─── DATA TO USE ───

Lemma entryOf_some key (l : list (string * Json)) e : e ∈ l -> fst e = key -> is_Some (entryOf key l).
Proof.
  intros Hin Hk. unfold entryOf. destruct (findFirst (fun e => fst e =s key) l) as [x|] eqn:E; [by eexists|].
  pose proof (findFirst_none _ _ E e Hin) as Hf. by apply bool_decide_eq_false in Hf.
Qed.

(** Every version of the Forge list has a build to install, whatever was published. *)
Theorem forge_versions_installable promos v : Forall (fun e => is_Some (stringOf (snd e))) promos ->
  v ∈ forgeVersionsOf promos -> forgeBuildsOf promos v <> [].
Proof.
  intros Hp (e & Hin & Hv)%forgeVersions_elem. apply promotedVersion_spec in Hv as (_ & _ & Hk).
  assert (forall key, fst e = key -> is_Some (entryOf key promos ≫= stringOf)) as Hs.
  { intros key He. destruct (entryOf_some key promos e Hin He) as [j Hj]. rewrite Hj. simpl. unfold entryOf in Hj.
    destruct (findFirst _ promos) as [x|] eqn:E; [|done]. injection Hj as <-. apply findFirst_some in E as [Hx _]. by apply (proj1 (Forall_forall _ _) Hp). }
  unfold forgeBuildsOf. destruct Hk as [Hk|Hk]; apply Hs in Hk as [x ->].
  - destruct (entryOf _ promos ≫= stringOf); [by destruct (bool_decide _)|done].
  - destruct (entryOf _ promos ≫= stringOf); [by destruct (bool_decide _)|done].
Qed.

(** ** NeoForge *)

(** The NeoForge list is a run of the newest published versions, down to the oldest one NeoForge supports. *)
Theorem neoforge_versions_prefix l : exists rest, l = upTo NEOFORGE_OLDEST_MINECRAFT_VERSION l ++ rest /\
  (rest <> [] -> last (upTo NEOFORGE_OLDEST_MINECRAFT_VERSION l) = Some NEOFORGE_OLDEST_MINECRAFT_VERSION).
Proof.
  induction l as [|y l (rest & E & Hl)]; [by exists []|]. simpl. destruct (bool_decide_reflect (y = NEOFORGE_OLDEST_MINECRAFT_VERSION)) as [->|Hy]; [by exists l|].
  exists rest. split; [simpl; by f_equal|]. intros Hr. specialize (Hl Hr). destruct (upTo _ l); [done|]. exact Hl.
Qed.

───

EXERCISE AIM: Would you return all of the data exactly as given?

SOLUTION TO THE EXERCISE:
Lemma entryOf_some key (l : list (string * Json)) e : e ∈ l -> fst e = key -> is_Some (entryOf key l).
Proof.
  intros Hin Hk. unfold entryOf. destruct (findFirst (fun e => fst e =s key) l) as [x|] eqn:E; [by eexists|].
  pose proof (findFirst_none _ _ E e Hin) as Hf. by apply bool_decide_eq_false in Hf.
Qed.

(** Every version of the Forge list has a build to install, whatever was published. *)
Theorem forge_versions_installable promos v : Forall (fun e => is_Some (stringOf (snd e))) promos ->
  v ∈ forgeVersionsOf promos -> forgeBuildsOf promos v <> [].
Proof.
  intros Hp (e & Hin & Hv)%forgeVersions_elem. apply promotedVersion_spec in Hv as (_ & _ & Hk).
  assert (forall key, fst e = key -> is_Some (entryOf key promos ≫= stringOf)) as Hs.
  { intros key He. destruct (entryOf_some key promos e Hin He) as [j Hj]. rewrite Hj. simpl. unfold entryOf in Hj.
    destruct (findFirst _ promos) as [x|] eqn:E; [|done]. injection Hj as <-. apply findFirst_some in E as [Hx _]. by apply (proj1 (Forall_forall _ _) Hp). }
  unfold forgeBuildsOf. destruct Hk as [Hk|Hk]; apply Hs in Hk as [x ->].
  - destruct (entryOf _ promos ≫= stringOf); [by destruct (bool_decide _)|done].
  - destruct (entryOf _ promos ≫= stringOf); [by destruct (bool_decide _)|done].
Qed.

(** ** NeoForge *)

(** The NeoForge list is a run of the newest published versions, down to the oldest one NeoForge supports. *)
Theorem neoforge_versions_prefix l : exists rest, l = upTo NEOFORGE_OLDEST_MINECRAFT_VERSION l ++ rest /\
  (rest <> [] -> last (upTo NEOFORGE_OLDEST_MINECRAFT_VERSION l) = Some NEOFORGE_OLDEST_MINECRAFT_VERSION).
Proof.
  induction l as [|y l (rest & E & Hl)]; [by exists []|]. simpl. destruct (bool_decide_reflect (y = NEOFORGE_OLDEST_MINECRAFT_VERSION)) as [->|Hy]; [by exists l|].
  exists rest. split; [simpl; by f_equal|]. intros Hr. specialize (Hl Hr). destruct (upTo _ l); [done|]. exact Hl.
Qed.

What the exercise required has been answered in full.